Joseph Louis Proust published the results of his research often in Spanish and French scientific journals and wrote several full-length works based on his studies. He was finally recognized for his work late in life and in 1816, he was inducted into the Institut de France and three years later was elected a chevalier (knight) in the French Legion of Honor.
Bibliography
Aldersey-Williams, Hugh. Periodic Tales: A Cultural History of the Elements, from Arsenic to Zinc. New York: Ecco, 2011. Print. Discusses the discovery, characteristics, names, and other facts about the chemical elements, including platinum and the noble metals with which Joseph Louis Proust extensively experimented.
Inkster, Ian, and Angel Calvo, eds. History of Technology, Vol. 30. London: Continuum, 2011. Print. An anthology of essays covering the advance of technology in Spain from the late seventeenth century to the present; several chapters, particularly those on mining and sugar technologies and the chemical industry, relate to the work of Joseph Louis Proust during his time in Spain.

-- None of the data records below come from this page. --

(* ===== verification/VoterVotes.v ===== *)
(** The votes of users, abstractly a map from user and pool to a signed
    number of votes, and what the stores of the voter and of the gauge module
    hold of them: each user's votes, the votes of each pool, the totals, and
    the deposits of positive votes in the pools' bribes. *)

From stdpp Require Import base gmap strings list.
From Stdlib Require Import ZArith Lia Ascii.
From S2P Require Import Prelude Sdk SdkExt Types VeTypes GaugeTypes World VeKeeper VeVoting VeEmission GaugeKeeper GaugeBase GaugeSearch Voter GaugeHistory.

#[local] Open Scope string_scope.
#[local] Open Scope Z_scope.

(** ** Keys

    The first byte of an identifier below 2^56 is zero, which no denomination
    starts with. *)
Definition plain (d : string) : bool :=
  match d with String c _ => negb (Ascii.eqb c "000"%char) | EmptyString => true end.
Definition id_ok (veID : Z) : Prop := 0 ≤ veID < 2 ^ 56.

Lemma user_key_head v d : id_ok v → ∃ s, PoolWeightedVotesByUserKey v d = String "000" s.
Proof.
  intros Hv. unfold PoolWeightedVotesByUserKey, Uint64ToBigEndian. cbn [big_endian String.append].
  change (256 ^ Z.of_nat 7) with (2 ^ 56). rewrite Z.div_small by apply Hv. by eexists.
Qed.

Lemma pool_user_key d v d' :
  plain d = true → id_ok v → PoolWeightedVotesKey d ≠ PoolWeightedVotesByUserKey v d'.
Proof.
  intros Hd Hv E. destruct (user_key_head v d' Hv) as [s Hs]. rewrite Hs in E.
  unfold PoolWeightedVotesKey in E. subst d. done.
Qed.

Lemma append_length_inj s1 s2 t1 t2 :
  String.length s1 = String.length s2 → s1 ++ t1 = s2 ++ t2 → s1 = s2 ∧ t1 = t2.
Proof.
  revert s2. induction s1 as [|c s1 IH]; intros [|c' s2] Hl E; simpl in *; try discriminate; [done|].
  injection E as -> E. injection Hl as Hl. by destruct (IH _ Hl E) as [-> ->].
Qed.

Lemma user_key_inj v d v' d' :
  id_ok v → id_ok v' → PoolWeightedVotesByUserKey v d = PoolWeightedVotesByUserKey v' d' →
  (v, d) = (v', d').
Proof.
  unfold id_ok. intros Hv Hv' E. apply append_length_inj in E as [E ->]; [|unfold Uint64ToBigEndian; by rewrite !big_endian_length].
  apply Uint64ToBigEndian_inj in E as ->; [done|lia..].
Qed.

(** ** The abstract map of votes; no entry is zero *)
Abbreviation Votes := (gmap (Z * string) Z).

Definition votes_of (a : Votes) (k : Z * string) : Z := default 0 (a !! k).
Definition put (k : Z * string) (x : Z) (a : Votes) : Votes :=
  if x =? 0 then delete k a else <[k := x]> a.

Definition in_pool (d : string) (k : Z * string) (x : Z) : Z := if decide (k.2 = d) then x else 0.
Definition by_user (v : Z) (k : Z * string) (x : Z) : Z := if decide (k.1 = v) then Z.abs x else 0.
Definition absolute (_ : Z * string) (x : Z) : Z := Z.abs x.
Definition positive (d : string) (k : Z * string) (x : Z) : Z :=
  if decide (k.2 = d) then Z.max 0 x else 0.

Lemma votes_of_put a k x k' : votes_of (put k x a) k' = if decide (k' = k) then x else votes_of a k'.
Proof.
  unfold votes_of, put. destruct (Z.eqb_spec x 0) as [->|], (decide (k' = k)) as [->|].
  - by rewrite lookup_delete_eq.
  - by rewrite lookup_delete_ne.
  - by rewrite lookup_insert_eq.
  - by rewrite lookup_insert_ne.
Qed.

Lemma sum_put f a k x :
  f k 0 = 0 → map_sum f (put k x a) = map_sum f a - f k (votes_of a k) + f k x.
Proof.
  intros Hf. assert (at_key f a k = f k (votes_of a k)) as E.
  { unfold at_key, votes_of. by destruct (a !! k). }
  unfold put. destruct (Z.eqb_spec x 0) as [->|].
  - rewrite map_sum_delete, E. lia.
  - by rewrite map_sum_insert, E.
Qed.

(** A user who abstains has no entries. *)
Definition abstained (v : Z) (a : Votes) : Votes := filter (fun e => e.1.1 ≠ v) a.

(** A user's ballot replaces its entries. *)
Definition voted (v : Z) (ballot : gmap string Z) (a : Votes) : Votes :=
  kmap (pair v) ballot ∪ abstained v a.

(** The votes a weight gives: the part of the power, truncated. *)
Definition weighted (power : Z) (weight : Dec) : Z := Z.quot (power * weight) precision.

(** ** What the stores hold of the votes *)
Section Rel.
Context `{Sdk, BankKeeper, NftKeeper}.
Implicit Types (ctx : Ctx) (w : World) (a : Votes).

Definition bribe_of (d : string) : Base := mkBase d false.

Record votes_rel a w : Prop := mk_votes_rel {
  vr_gauge d : HasGauge w d = true → plain d = true;
  vr_key v d : a !! (v, d) ≠ None → id_ok v ∧ HasGauge w d = true;
  vr_user v d : id_ok v → plain d = true → GetPoolWeightedVotesByUser w v d = votes_of a (v, d);
  vr_pool d : plain d = true → GetPoolWeightedVotes w d = map_sum (in_pool d) a;
  vr_deposit v d : GetDepositedAmountByUser (bribe_of d) w v = Z.max 0 (votes_of a (v, d));
  vr_deposits d : GetTotalDepositedAmount (bribe_of d) w = map_sum (positive d) a;
}.

(** The totals too. *)
Record votes_ok a w : Prop := mk_votes_ok {
  vo_rel : votes_rel a w;
  vo_total : GetTotalVotes w = map_sum absolute a;
  vo_users v : id_ok v → GetTotalVotesByUser w v = map_sum (by_user v) a;
}.

(** One user's votes for one pool become [x], in every place. *)
Record votes_set (v : Z) (d : string) (x : Z) w w' : Prop := mk_votes_set {
  vs_gauges d' : HasGauge w' d' = HasGauge w d';
  vs_user v' d' : id_ok v' → plain d' = true →
    GetPoolWeightedVotesByUser w' v' d' =
    if decide ((v', d') = (v, d)) then x else GetPoolWeightedVotesByUser w v' d';
  vs_pool d' : plain d' = true →
    GetPoolWeightedVotes w' d' = GetPoolWeightedVotes w d' +
    (if decide (d = d') then x - GetPoolWeightedVotesByUser w v d else 0);
  vs_deposit v' d' :
    GetDepositedAmountByUser (bribe_of d') w' v' =
    if decide ((v', d') = (v, d)) then Z.max 0 x else GetDepositedAmountByUser (bribe_of d') w v';
  vs_deposits d' :
    GetTotalDepositedAmount (bribe_of d') w' = GetTotalDepositedAmount (bribe_of d') w +
    (if decide (d = d') then Z.max 0 x - Z.max 0 (GetPoolWeightedVotesByUser w v d) else 0);
}.

Lemma votes_rel_put a w w' v d x :
  votes_rel a w → id_ok v → HasGauge w d = true → votes_set v d x w w' →
  votes_rel (put (v, d) x a) w'.
Proof.
  intros [Rg Rk Ru Rp Rd Rt] Hv Hd [Sg Su Sp Sd St].
  pose proof (Rg _ Hd) as Hpl. pose proof (Ru _ _ Hv Hpl) as Hold. split.
  - intros d'. rewrite Sg. apply Rg.
  - intros v' d' Hk. rewrite Sg. destruct (decide ((v', d') = (v, d))) as [[= -> ->]|Hne]; [done|].
    apply Rk. intros E. apply Hk. unfold put. destruct (x =? 0);
      [by rewrite lookup_delete_ne|by rewrite lookup_insert_ne].
  - intros v' d' Hv' Hd'. rewrite votes_of_put, Su by done. case_decide; [done|by apply Ru].
  - intros d' Hd'. rewrite Sp, Rp, Hold by done. rewrite sum_put by (unfold in_pool; by case_decide).
    unfold in_pool. simpl. destruct (decide (d = d')); lia.
  - intros v' d'. rewrite votes_of_put, Sd. by case_decide.
  - intros d'. rewrite St, Rt, Hold. rewrite sum_put by (unfold positive; by case_decide).
    unfold positive. simpl. destruct (decide (d = d')); lia.
Qed.
Lemma Vote_effect ctx a w v weights w' :
  id_ok v → votes_ok a w → Vote ctx w v weights = Ok w' →
  ∃ power, GetVotingPower ctx w v (now_of ctx) 0 = Ok power ∧ full_ballot w power weights ∧
    votes_ok (voted v (weighted power <$> weights) a) w' ∧ GetTotalVotesByUser w' v ≤ power.
Proof. intros Hv Hok. apply vote_entries_effect; [done..|apply range_perm]. Qed.

Lemma create_effect a w d w' :
  plain d = true → votes_ok a w → voter_CreateGauge w d = Ok w' → votes_ok a w'.
Proof.
  intros Hd [Hr Ht Hu] Hrun. unfold voter_CreateGauge, gauge_CreateGauge in Hrun. inv_ok_step Hrun.
  apply updateClaimable_kept in Hrun as Hk.
  assert (votes_rel a r ∧ w_voter r = w_voter w) as [Hr1 Ev].
  { destruct (HasGauge w d) eqn:Hh; injection E as <-; [done|]. split; [|done].
    destruct Hr as [Rg Rk Ru Rp Rd Rt]. split; try done.
    - intros d'. unfold HasGauge. cbn. rewrite bool_decide_eq_true. intros Hin.
      destruct (decide (d' = d)) as [->|]; [done|]. apply Rg. unfold HasGauge.
      rewrite bool_decide_eq_true. by rewrite lookup_insert_ne in Hin.
    - intros v d' Hk'. destruct (Rk _ _ Hk') as [? Hg]. split; [done|]. unfold HasGauge in *. cbn.
      rewrite bool_decide_eq_true in Hg |- *. destruct (decide (d' = d)) as [->|];
        [by rewrite lookup_insert_eq|by rewrite lookup_insert_ne]. }
  split; [by eapply votes_rel_kept|..]; unfold GetTotalVotes, GetTotalVotesByUser in *;
    rewrite ?(kp_total _ _ Hk), ?(kp_users _ _ Hk), Ev; done.
Qed.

Partington, J. R. A Short History of Chemistry. New York: Dover, 1989. Print. Provides an explanation of the basic principles of physical and organic chemistry, which include an account of the development of Proust’s law, an important component in the formulation of atomic theory.
Schectman, Jonathan. Groundbreaking Scientific Experiments, Inventions and Discoveries of the Eighteenth Century. Westport, CT: Greenwood, 2003. Print. A collection of more than fifty essays detailing the most important advancements—including the work of Proust—during the eighteenth century.